Were uninterpretable/intermediate test results reported?
Issue: Bias due to handling of indeterminate results.
Yes: If the study specifically mentions inconclusive and inadequate results. Also mark yes if the number of inconclusive or inadequate results is specifically stated as zero.
No: If the study does not mention uninterpretable or intermediate results.
Unclear: Not used.
Did the study provide a clear definition of what was considered to be a positive result?
Issue: Threshold effects.
Yes: If the study specifically mentions a reference or describes the diagnostic criteria that were used.
No: If the study does not cite a reference or describe the diagnostic criteria used.
Unclear: Not used.
Were withdrawals from the study explained?
Issue: Withdrawal bias.
Yes: If the difference between those who received FNAC and were referred for follow-up and those who actually did not receive follow-up are specifically discussed.
No: Withdrawals are not discussed or if there is an unexplained difference between the number who received FNAC and the number verified.
Unclear: If all those who received FNAC received a final diagnosis but the study does not indicate whether there were withdrawals.
Was the index test described in sufficient detail to permit its replication?
Issue: Quality of reporting: Index test.
Yes: At least 8 of the 17 test parameters were specified.
No: Less than 3 of the items were specified.
Unclear: Four to 8 test parameters were specified.
Explanation: We based our evaluation criteria on the results of a recent study in which we evaluated the rate at which FNAC diagnostic test accuracy studies specified commonly cited test parameters.75 We identified 17 test parameters that are often specified; however, we found considerable variability in reporting. Studies most often reported 4 parameters, with a range from 0 to 13. While the number of parameters required to adequately describe FNAC is unknown, we based our criteria on current practice as found in our study. Studies that specified 9 or more parameters were found to be in the upper quartile and we therefore adopted this as a reasonable criterion for a complete description. Similarly, studies that specified less than 4 parameters were in the bottom quartile and we adopted this as a criterion for inadequate method description.

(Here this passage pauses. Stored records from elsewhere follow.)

(** * alpaca_smart_trade: the React front end and the analysis core it talks to

    The repository ships the browser side of the application
    (App.js, TradingPanel.js, AnalysisResults.js, StockSelector.js,
    AccountSummary.js):
    it is embedded here function by function over a small model of
    JavaScript values.  The Python analysis core (regime classifier,
    walk-forward optimizer, risk manager, decision engine) is not part
    of the sources at hand; the definitions of [Module Core] follow its
    written specification and say so. *)

From Stdlib Require Import ZArith QArith Qround Qabs Qminmax Lia Lqa Bool.
From Stdlib Require Import String Ascii List DecimalString DecimalPos DecimalN.
From stdpp Require Import base option list strings gmap.
Import ListNotations.

Local Open Scope string_scope.
Local Open Scope list_scope.
Local Open Scope Z_scope.

Set Warnings "-register-all".

(* ===================================================================== *)
(** * JavaScript values and the built-ins the components call *)
(* ===================================================================== *)

Module JS.

(** A Number.  Finite numbers are kept as exact rationals: the
    rounding to binary64 is not modelled. *)
Inductive number : Type :=
| NaN
| Inf (negative : bool)
| Fin (q : Q).

(** What JSON.parse can produce, plus [undefined]. *)
Inductive value : Type :=
| VUndefined
| VNull
| VBool (b : bool)
| VNum (n : number)
| VStr (s : string)
| VArr (xs : list value)
| VObj (fields : list (string * value)).

Inductive exn : Type :=
| TypeError (msg : string).

Definition result (A : Type) : Type := (exn + A)%type.
Definition Ok {A} (a : A) : result A := inr a.
Definition Throw {A} (e : exn) : result A := inl e.

Definition rbind {A B} (m : result A) (f : A -> result B) : result B :=
  match m with
  | inl e => inl e
  | inr a => f a
  end.

Notation "x <-! m ; k" := (rbind m (fun x => k))
  (at level 20, m at level 100, k at level 200, only parsing).

Definition num (z : Z) : value := VNum (Fin (inject_Z z)).

(** ToBoolean. *)
Definition truthy (v : value) : bool :=
  match v with
  | VUndefined | VNull => false
  | VBool b => b
  | VNum NaN => false
  | VNum (Inf _) => true
  | VNum (Fin q) => negb (Qeq_bool q 0)
  | VStr s => negb (String.eqb s EmptyString)
  | VArr _ | VObj _ => true
  end.

(** [a || b] *)
Definition or_else (a b : value) : value := if truthy a then a else b.

Definition nullish (v : value) : bool :=
  match v with
  | VUndefined | VNull => true
  | _ => false
  end.

Fixpoint assoc (k : string) (fields : list (string * value)) : value :=
  match fields with
  | [] => VUndefined
  | (k', v) :: rest => if String.eqb k k' then v else assoc k rest
  end.

(** [v.k] on a value that is neither null nor undefined, for the
    names the components read: the fields of an object, and the
    [length] of an array or a string. *)
Definition prop (v : value) (k : string) : value :=
  match v with
  | VObj fields => assoc k fields
  | VArr xs => if String.eqb k "length" then num (Z.of_nat (length xs)) else VUndefined
  | VStr s => if String.eqb k "length" then num (Z.of_nat (String.length s)) else VUndefined
  | _ => VUndefined
  end.

(** [k in v] for an object literal: the field was written. *)
Definition has_own (v : value) (k : string) : bool :=
  match v with
  | VObj fields => existsb (fun kv => String.eqb k (fst kv)) fields
  | _ => false
  end.

(** [v.k]: reading a property of null or undefined throws. *)
Definition get (v : value) (k : string) : result value :=
  if nullish v
  then Throw (TypeError (String.append "Cannot read properties of null or undefined: " k))
  else Ok (prop v k).

(** [v?.k] *)
Definition get_opt (v : value) (k : string) : value :=
  if nullish v then VUndefined else prop v k.

(** [v === s] for a string [s]. *)
Definition strict_eq_str (v : value) (s : string) : bool :=
  match v with
  | VStr s' => String.eqb s' s
  | _ => false
  end.

Definition chars (s : string) : list value :=
  map (fun c => VStr (String c EmptyString)) (list_ascii_of_string s).

(** [...v] inside an array literal: arrays and strings are iterable,
    nothing else that JSON can carry is. *)
Definition spread (v : value) : result (list value) :=
  match v with
  | VArr xs => Ok xs
  | VStr s => Ok (chars s)
  | _ => Throw (TypeError "value is not iterable")
  end.

(** [xs.find(p)] for a predicate that may throw. *)
Fixpoint find (p : value -> result bool) (xs : list value) : result value :=
  match xs with
  | [] => Ok VUndefined
  | x :: rest =>
      b <-! p x;
      if b then Ok x else find p rest
  end.

(** ** parseInt and parseFloat *)

(** White space and line terminators, in the ASCII range. *)
Definition is_white (c : ascii) : bool :=
  let n := N_of_ascii c in
  ((n =? 9) || (n =? 10) || (n =? 11) || (n =? 12) || (n =? 13) || (n =? 32))%N.

Fixpoint trim_start (s : list ascii) : list ascii :=
  match s with
  | c :: rest => if is_white c then trim_start rest else s
  | [] => []
  end.

Definition digit (radix : Z) (c : ascii) : option Z :=
  let n := Z.of_N (N_of_ascii c) in
  let d := if (48 <=? n) && (n <=? 57) then Some (n - 48)
           else if (97 <=? n) && (n <=? 122) then Some (n - 87)
           else if (65 <=? n) && (n <=? 90) then Some (n - 55)
           else None in
  match d with
  | Some v => if v <? radix then Some v else None
  | None => None
  end.

(** The longest run of radix-[radix] digits at the front of [s]:
    how many there are, their value, and what follows. *)
Fixpoint digits (radix : Z) (acc : Z) (len : nat) (s : list ascii)
  : Z * nat * list ascii :=
  match s with
  | c :: rest =>
      match digit radix c with
      | Some d => digits radix (acc * radix + d) (S len) rest
      | None => (acc, len, s)
      end
  | [] => (acc, len, [])
  end.

Definition take_sign (s : list ascii) : bool * list ascii :=
  match s with
  | "-"%char :: rest => (true, rest)
  | "+"%char :: rest => (false, rest)
  | _ => (false, s)
  end.

Definition signed (negative : bool) (q : Q) : Q :=
  if negative then Qopp q else q.

(** [parseInt(s)] with no radix argument. *)
Definition parseInt_chars (s : list ascii) : number :=
  let '(negative, s1) := take_sign (trim_start s) in
  let '(radix, s2) :=
    match s1 with
    | "0"%char :: "x"%char :: rest => (16, rest)
    | "0"%char :: "X"%char :: rest => (16, rest)
    | _ => (10, s1)
    end in
  let '(v, len, _) := digits radix 0 0%nat s2 in
  match len with
  | O => NaN
  | S _ => Fin (signed negative (inject_Z v))
  end.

Was the reference test described in sufficient detail to permit its replication?
Issue: Quality of reporting: Reference test.
Yes: The study provided any description of the reference method.
No: The study provided no description of the reference method.
Unclear: Not used.
Was the reference standard independent of the index test (ie, the index test did not form part of the reference standard)?
Issue: Incorporation bias.
Yes: If the reference test does not explicitly incorporate the index test. Awareness of FNAC results would not count as incorporation in the reference test unless the FNAC diagnosis was explicitly used to render a final diagnosis.
No: If the index test is used as part of the reference test (eg, in computed tomography–guided hilar node biopsies a positive FNAC results is sufficient to call a sample a true positive. In this case, the index test is also the reference test).
Unclear: If multiple tests are used and whether the index test forms part of the reference test (eg, fine-needle aspiration, acid fast bacteria smear, and culture for tuberculosis).
Was data on the interrater reliability of the reference standard provided?
Issue: Classification bias. Although the reference standards (histopathology, clinical follow-up) are generally considered to be accurate, these tests are imperfect and can vary by site (skill of the pathologist) or by tissue. Thus, it is useful for studies to provide some indication of the interrater reliability of the reference standard.
Yes: Data showing the interrater reliability for the study site are presented and are acceptable (less than 10% discrepancy).
No: Data showing unacceptable interrater reliability at the study site are presented.
Unclear: No data showing interrater reliability are presented.
Dr Layfield is now Professor/Chair of the Department of Pathology and Anatomical Sciences, University of Missouri, Columbia Missouri.
The authors have no relevant financial interest in the products or companies described in this article.